Une nouvelle étude du Centre de recherche de la CCIA montre que les réglementations européennes sur les services numériques coûtent énormément d’argent aux entreprises américaines : jusqu’à 97,6 milliards de dollars par an, avec une estimation prudente de 38,9 milliards de dollars. Les eurocrates pensent-ils vraiment que les États-Unis vont simplement accepter cela ? Comme l’a également souligné M. Šefcovič, il reste encore beaucoup à négocier, par exemple la suppression des nouveaux droits de douane américains sur le vin et les spiritueux, que les négociateurs de l’UE n’ont pas réussi à éviter. On peut être sûr que les États-Unis n’hésiteront pas à lier les deux.

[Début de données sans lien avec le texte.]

(** [load_system_update_bundle] with the gateway's trust key *)
Context (load_bundle : bytes → option bytes → res SystemUpdateBundle).
Definition system_update : handler := λ actor r, require_develop (
  if negb (existsb (String.eqb (hr_content_type r))
        ["application/zip"; "application/octet-stream"; "application/vnd.esp-iris.system-update+zip"]%string)
  then throw ValueError "system update requires an .irisfw archive"
  else
    device_id ← resolve r;
    let archive := hr_body r in
    declared ← lift (json_loads plain_object (default "{}" (header "X-Iris-Compatibility" r))%string);
    compatibility ← lift (compatibility_expectation declared);
    bundle ← lift (load_bundle archive (cf_trust_key cfg));
    stamp ← fresh;
    _ ← zoom (update_store (save_artifact device_id "system-update" stamp "irisfw" archive) (λ path, WArtifact path archive));
    operation_id ← operation_id_of r;
    actor ← request_actor actor;
    x ← submit (Submission device_id actor "firmware.system_update"
                  [("bundle", PDict (bundle_as_dict bundle)); ("archive_sha256", PStr (sha256_hex archive));
                   ("compatibility", PDict compatibility)]%string
                  (CallSystemUpdate device_id bundle operation_id compatibility) (Some operation_id) true);
    mret (accepted_response (fst (x : dict * bool)) (snd (x : dict * bool)) operation_id
            [("bundle", PDict (bundle_as_dict bundle))]%string)).
(** ** Reading the header *)

Lemma digit_of_range c d : digit_of c = Some d → 0 ≤ d ≤ 9.
Proof.
  unfold digit_of. destruct c as [|b [|b' c]]; try (by apply digit_other_ok).
  case_match; [| done]. intros [= <-]. lia.
Qed.
Lemma take_number_decimal l ds rest : take_number l = (ds, rest) → is_decimal ds.
Proof.
  revert ds rest. induction l as [|c l IH]; intros ds rest; cbn [take_number]; [intros [= <- <-]; constructor |].
  destruct (digit_of c) as [d|] eqn:E; [| intros [= <- <-]; constructor].
  destruct (take_number l) as [ds' rest'] eqn:El. intros [= <- <-]. constructor; [by eapply digit_of_range | by eapply IH].
Qed.
Lemma match_range_decimal value first last : match_range value = Some (first, last) → is_decimal first ∧ is_decimal last.
Proof.
  unfold match_range. case_match eqn:Et; [| done]. clear Et.
  match goal with |- context [utf8_chars [] ?l] => generalize l end. intros text.
  destruct (take_number (utf8_chars [] text)) as [ds rest] eqn:E. apply take_number_decimal in E.
  destruct rest as [|[|b [|]] rest]; try done. destruct (b =? 45); [| done].
  destruct (take_number rest) as [es rest'] eqn:E'. apply take_number_decimal in E'.
  destruct rest'; [| done]. by intros [= <- <-].
Qed.
Lemma fold_decimal ds acc : is_decimal ds → 0 ≤ acc → 0 ≤ fold_left (λ acc d, acc * 10 + d) ds acc.
Proof. intros Hd. revert acc. induction Hd as [|d ds Hd _ IH]; intros acc Ha; cbn; [done |]. apply IH. lia. Qed.
Lemma digits_nonneg ds : is_decimal ds → 0 ≤ digits_number ds.
Proof. intros Hd. by apply fold_decimal. Qed.
Lemma number_of_spec ds : (4300 < zlen ds ∧ ∃ e, number_of ds = Err e ∧ exn_cls e = ValueError)
  ∨ number_of ds = Ok (digits_number ds).
Proof. unfold number_of. destruct (Z.ltb_spec 4300 (zlen ds)); [left; split; [done | by eexists] | by right]. Qed.
(* ===== verification/Submissions.v ===== *)
(** * What a submission is ([create_app] in [gateway.py], docs/operation-identity.md)

    The identity of every kind of operation, as the table of the documentation
    has it, and that every handler submits under the identity of the call it
    submits, for the actor of its request and within its scopes. *)
From S2P Require Import Prelude Text Value Sha256 OperationIdentity Effects Firmware Compatibility Store Security SystemUpdate.
From S2P Require Import Runtime Workflow Calls SystemUpdateWorkflow Service Http HttpState HttpDevice FileRoutes Routes HttpCalls.

(** The device a call is for, the operation it belongs to, the scope it needs. *)
Definition call_device (c : device_call) : string :=
  match c with
  | CallRpc d _ _ _ _ | CallJob d _ _ | CallRestart d _ _ | CallEnterRecovery d | CallScreenshot d _
  | CallMirrorStart d _ _ _ | CallMirrorStop d _ _ | CallInput d _ | CallAudio d _ _ | CallOta d _ _ _ _ _ _
  | CallSystemUpdate d _ _ _ | CallFileUpload d _ _ _ _ _ _ | CallFileMkdir d _ _ | CallFileDelete d _ _
  | CallFileRename d _ _ _ => d
  end.
Definition call_operation (c : device_call) : option string :=
  match c with
  | CallRestart _ _ id | CallOta _ _ _ id _ _ _ | CallSystemUpdate _ _ id _ | CallFileUpload _ _ _ _ _ _ id => Some id
  | _ => None
  end.
Definition call_scope (c : device_call) : option string :=
  match c with
  | CallFileUpload _ _ _ _ _ _ _ | CallFileMkdir _ _ _ | CallFileRename _ _ _ _ => Some "files.write"
  | CallFileDelete _ _ _ => Some "files.delete"
  | _ => None
  end%string.

(** [identified action params c]: the documentation's table.  A bundle is
    bound by its archive, an image by its metadata. *)
Section identity.
Context (load_bundle : bytes → res SystemUpdateBundle).

Inductive identified : string → dict → device_call → Prop :=
| id_raw d service_id method_id deadline payload :
    identified "rpc.raw" (rpc_params service_id method_id deadline payload) (CallRpc d service_id method_id payload deadline)
| id_structured d name service_id method_id deadline payload :
    identified ("rpc." ++ name) (structured_params name service_id method_id deadline payload)
      (CallRpc d service_id method_id payload deadline)
| id_console d command service_id method_id deadline line :
    identified "console.execute" (console_params command service_id method_id deadline line)
      (CallRpc d service_id method_id line deadline)
| id_job_query d job_id : identified "job.query" [("job_id", PInt job_id)] (CallJob d job_id false)
| id_job_cancel d job_id : identified "job.cancel" [("job_id", PInt job_id)] (CallJob d job_id true)
| id_restart d delay id : identified "device.restart" [("delay_ms", PInt delay)] (CallRestart d delay id)
| id_recovery d : identified "recovery.enter_factory" [("target", PStr "factory_recovery")] (CallEnterRecovery d)
| id_screenshot d description save :
    identified "media.screenshot" [("description", PDict description); ("save", PBool save)] (CallScreenshot d description)
| id_mirror_start d name channel fps description : dict_lookup name CHANNELS = Some channel →
    identified "media.mirror_start" [("channel", PStr name); ("fps", PInt fps); ("description", description)]
      (CallMirrorStart d channel description fps)
| id_mirror_stop d name channel fps : dict_lookup name CHANNELS = Some channel →
    identified "media.mirror_stop" [("channel", PStr name); ("fps", PInt fps); ("description", PDict [])]
      (CallMirrorStop d channel name)
| id_input d event : identified "input.gesture" [("event", PDict event)] (CallInput d event)
| id_audio d data content_type :
    identified "audio.upload"
      [("bytes", PInt (zlen data)); ("sha256", PStr (sha256_hex data)); ("content_type", PStr content_type)]
      (CallAudio d data content_type)
| id_ota d image firmware artifact_id id execution_mode validation_mode compatibility :
    inspect_firmware_image image = Ok firmware →
    identified "firmware.ota"
      [("image", PDict (firmware_as_dict firmware)); ("artifact_id", PStr artifact_id);
       ("execution_mode", PStr execution_mode); ("validation_mode", PStr validation_mode);
       ("compatibility", PDict compatibility)]
      (CallOta d image (firmware_as_dict firmware) id execution_mode validation_mode compatibility)
| id_system_update d archive bundle id compatibility : load_bundle archive = Ok bundle →
    identified "firmware.system_update"
      [("bundle", PDict (bundle_as_dict bundle)); ("archive_sha256", PStr (sha256_hex archive));
       ("compatibility", PDict compatibility)]
      (CallSystemUpdate d bundle id compatibility)
| id_upload d volume path content overwrite if_match id :
    identified "file.upload" (upload_params volume path content overwrite if_match)
      (CallFileUpload d volume path content overwrite if_match id)
| id_mkdir d volume path : identified "file.mkdir" (path_params volume path) (CallFileMkdir d volume path)
| id_delete d volume path : identified "file.delete" (path_params volume path) (CallFileDelete d volume path)
| id_rename d volume source destination :
    identified "file.rename" (rename_params volume source destination) (CallFileRename d volume source destination).

(** A submission on behalf of [actor]. *)
Record submission_ok (actor : option Actor) (s : submission) : Prop := {
  so_actor : actor = Some (sb_actor s);
  so_device : call_device (sb_call s) = sb_device_id s;
  so_identity : identified (sb_action s) (sb_params s) (sb_call s);
  so_operation : ∀ id, call_operation (sb_call s) = Some id → sb_operation_id s = Some id;
  so_scope : ∀ scope, call_scope (sb_call s) = Some scope → allows (sb_actor s) scope = true;
}.
(** The calls of a request of [actor]: submissions, reads of files within the
    scope, and what is no request of a device. *)
Definition call_ok (actor : option Actor) (c : call) : Prop :=
  match c with
  | Execute s | Submit s => submission_ok actor s
  | _ => match class_of c with
         | FileReading => ∃ a, actor = Some a ∧ allows a "files.read" = true
         | Changing => False
         | _ => True
         end
  end.
Lemma call_ok_plain actor c : class_of c = Local ∨ class_of c = Reading ∨ class_of c = Leasing → call_ok actor c.
Proof. destruct c; simpl; try done; intuition discriminate. Qed.
End identity.

Section handlers.
Context `{Runtime} (cfg : config) (compress : bytes → bytes) (load_bundle : bytes → option bytes → res SystemUpdateBundle).
Context (realpath : string → string) (is_file exists_ : string → bool).
Context (actor : option Actor) (r : http_request).
Abbreviation P := (call_ok (λ archive, load_bundle archive (cf_trust_key cfg)) actor).
Abbreviation fits := (submission_ok (λ archive, load_bundle archive (cf_trust_key cfg)) actor).

Lemma call_ok_local c : class_of c = Local → P c.
Proof. intros Hc. apply call_ok_plain. by left. Qed.
Lemma call_ok_read c : class_of c = Reading → P c.
Proof. intros Hc. apply call_ok_plain. auto. Qed.
Lemma call_ok_lease c : class_of c = Leasing → P c.
Proof. intros Hc. apply call_ok_plain. auto. Qed.
Local Ltac known := pose proof call_ok_local; pose proof call_ok_read; pose proof call_ok_lease.

Lemma only_execute s : fits s → only P (execute s).
Proof. intros Hs. by apply only_zoom, only_ask. Qed.
Lemma only_submit s : fits s → only P (submit s).
Proof. intros Hs. unfold submit. handles. exact Hs. Qed.
Lemma only_require_scope scope h : (∀ a, actor = Some a → allows a scope = true → only P (h a)) →
  only P (require_scope actor scope h).
Proof.
  intros Hh. eapply emits_bind; [apply emits_request_actor |]. intros a Ha. cbv beta in Ha.
  destruct (allows a scope) eqn:E; [by apply Hh | by apply emits_ret].
Qed.
Lemma only_operation_response key x : only P (operation_response key x).
Proof. known. unfold operation_response. handles. Qed.
Lemma only_file_response status operation key result created id :
  only P (file_response status operation key result created id).
Proof. known. unfold file_response. handles. Qed.
Lemma only_change_response status key x : only P (change_response status key x).
Proof. known. unfold change_response. handles. apply only_file_response. Qed.
Lemma only_file_query : only P (file_query r).
Proof. known. unfold file_query. handles. Qed.
#[local] Hint Resolve only_operation_response only_file_response only_change_response only_file_query : calls.

Lemma emits_archived_image artifact :
  emits P (λ p, ∃ firmware, inspect_firmware_image (fst p) = Ok firmware ∧ snd p = firmware_as_dict firmware)
    (archived_image artifact).
Proof.
  unfold archived_image. apply emits_after; [by apply emits_lift | intros path].
  apply emits_after; [apply only_zoom, only_invoke; done | intros image]. destruct image as [image|]; [| apply emits_throw].
  apply emits_lift_bind. intros firmware Hf. apply emits_after; [by apply emits_lift | intros sha].
  case_match; [apply emits_throw |]. apply emits_ret. by exists firmware.
Qed.

(** Follow a handler to its submission; the actor and what was read are known. *)
Local Ltac submits :=
  known; repeat (intros; lazymatch goal with
  | |- emits _ _ (lift _ ≫= _) => apply emits_lift_bind
  | |- emits _ _ (request_actor _ ≫= _) => eapply emits_bind; [apply emits_request_actor |]
  | |- emits _ _ (archived_image _ ≫= _) => eapply emits_bind; [apply emits_archived_image |]
  | |- emits _ _ (require_develop _) => apply only_require_develop
  | |- emits _ _ (require_scope _ _ _) => apply only_require_scope
  | |- emits _ _ (_ ≫= _) => apply emits_after
  | |- emits _ _ (execute _) => apply only_execute
  | |- emits _ _ (submit _) => apply only_submit
  | |- emits _ _ (let _ := _ in _) => cbv zeta
  | |- emits _ _ (match ?x with _ => _ end) => destruct x eqn:?
  | |- emits _ _ _ => progress handles
  end); intros; try (apply call_ok_local; reflexivity); try (apply call_ok_read; reflexivity).
Local Ltac fits_by t := split; [done | done | t | try done; by intros ? [= <-] | try done; by intros ? [= <-]].

Lemma only_raw_rpc : only P (raw_rpc actor r).
Proof. unfold raw_rpc. submits. fits_by constructor. Qed.
Lemma only_structured_rpc : only P (structured_rpc cfg actor r).
Proof. unfold structured_rpc. submits. fits_by constructor. Qed.
Lemma only_console : only P (console cfg actor r).
Proof. unfold console. submits. fits_by constructor. Qed.
Lemma only_job : only P (job actor r).
Proof. unfold job. submits. case_match; fits_by constructor. Qed.
Lemma only_restart : only P (restart actor r).
Proof. unfold restart. submits. fits_by constructor. Qed.
Lemma only_factory_recovery : only P (factory_recovery cfg actor r).
Proof. unfold factory_recovery. submits. fits_by constructor. Qed.
Lemma only_screenshot : only P (screenshot compress actor r).
Proof. unfold screenshot, saved_image. submits. fits_by constructor. Qed.
Lemma only_mirror : only P (mirror actor r).
Proof. unfold mirror. submits. destruct (mirror_start_requested r); fits_by ltac:(by constructor). Qed.
Lemma only_input_event : only P (input_event cfg actor r).
Proof. unfold input_event. submits. all: fits_by constructor. Qed.
Lemma only_audio_upload : only P (audio_upload cfg actor r).
Proof. unfold audio_upload. submits. fits_by constructor. Qed.
Lemma only_ota : only P (ota cfg actor r).
Proof.
  unfold ota. submits.
  match goal with H : ∃ _, _ |- _ => destruct H as (firmware & Hf & Hm) end. cbn [fst snd] in *. subst.
  fits_by ltac:(by constructor).
Qed.
Lemma only_system_update : only P (system_update cfg load_bundle actor r).
Proof. unfold system_update. submits. fits_by ltac:(by constructor). Qed.
Lemma only_system_inventory : only P (system_inventory actor r).
Proof. unfold system_inventory. submits. Qed.
Lemma only_crash_report : only P (crash_report cfg actor r).
Proof. unfold crash_report. submits. Qed.
Lemma only_core_dump : only P (core_dump actor r).
Proof. unfold core_dump. submits. by apply only_preserve_coredump. Qed.

(** *** Files *)

Local Ltac reads_files := submits; try (by eexists).
Lemma only_file_volumes : only P (file_volumes actor r).
Proof. unfold file_volumes. reads_files. Qed.
Lemma only_file_stat : only P (file_stat actor r).
Proof. unfold file_stat. reads_files. Qed.
Lemma only_file_list : only P (file_list actor r).
Proof. unfold file_list. reads_files. Qed.
Lemma only_file_download : only P (file_download actor r).
Proof. unfold file_download, send_file, download, download_round. reads_files. Qed.
Lemma only_file_upload : only P (file_upload actor r).
Proof. unfold file_upload. submits. fits_by constructor. Qed.
Lemma only_file_mkdir : only P (file_mkdir actor r).
Proof. unfold file_mkdir. submits. fits_by constructor. Qed.
Lemma only_file_delete : only P (file_delete actor r).
Proof. unfold file_delete. submits. fits_by constructor. Qed.
Lemma only_file_rename : only P (file_rename actor r).
Proof. unfold file_rename. submits. fits_by constructor. Qed.

(** Every handler, whatever it is given. *)
Lemma handler_calls e : only P (handle cfg compress load_bundle realpath is_file exists_ e actor r).
Proof.
  destruct (state_endpoint e) eqn:He; [apply local_handler; [exact call_ok_local | exact He] |].
  destruct e; try discriminate He; cbn [handle]; clear He.
  all: eauto using only_file_volumes, only_file_stat, only_file_list, only_file_download, only_file_upload,
    only_file_delete, only_file_mkdir, only_file_rename, only_raw_rpc, only_structured_rpc, only_console, only_job,
    only_restart, only_factory_recovery, only_screenshot, only_mirror, only_input_event, only_audio_upload, only_ota,
    only_system_inventory, only_system_update, only_crash_report, only_core_dump.
  all: unfold maintenance_acquire, maintenance_endpoint_acquire, maintenance_finish, status, operation_reconcile; known; handles.
  all: eauto using only_acquire_maintenance, only_acquire_endpoint_maintenance, only_finish_maintenance,
    only_current_status, only_reconcile_operation.
Qed.
End handlers.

Enfin, l’UE a promis « d’augmenter considérablement ses achats d’équipements militaires et de défense auprès des États-Unis », « d’acheter » 750 milliards de dollars d’énergie américaine, y compris du gaz naturel liquéfié, du pétrole et des produits nucléaires, d’ici 2028, et d’acheter « au moins » 40 milliards de dollars de puces américaines pour l’intelligence artificielle. Ces engagements manquent peut-être de détails, mais ils peuvent être utilisés comme levier par les États-Unis pour faire pression sur l’UE en matière de réglementation numérique.

En définitive, compte tenu de la forte dépendance de l’Europe à l’égard des États-Unis en matière de défense dans le contexte géopolitique dangereux actuel, il était sage de ne pas laisser les tensions avec Trump s’intensifier à propos de la guerre commerciale qu’il a déclenchée. Le commerce transatlantique sera plus lourd qu’avant le second mandat de Trump, mais les choses auraient pu être pires. Toutefois, comme l’a souligné le commissaire européen au commerce, Maroš Šefcovič, tout cela n’est qu’un « premier pas ». Les négociations se poursuivront. L’UE est en train de reconsidérer ses excès réglementaires, et la suppression d’une série de réglementations vertes et numériques trop contraignantes et hostiles à l’innovation pourrait bien faire d’une pierre deux coups : améliorer les accords commerciaux avec les États-Unis et libérer les entrepreneurs européens.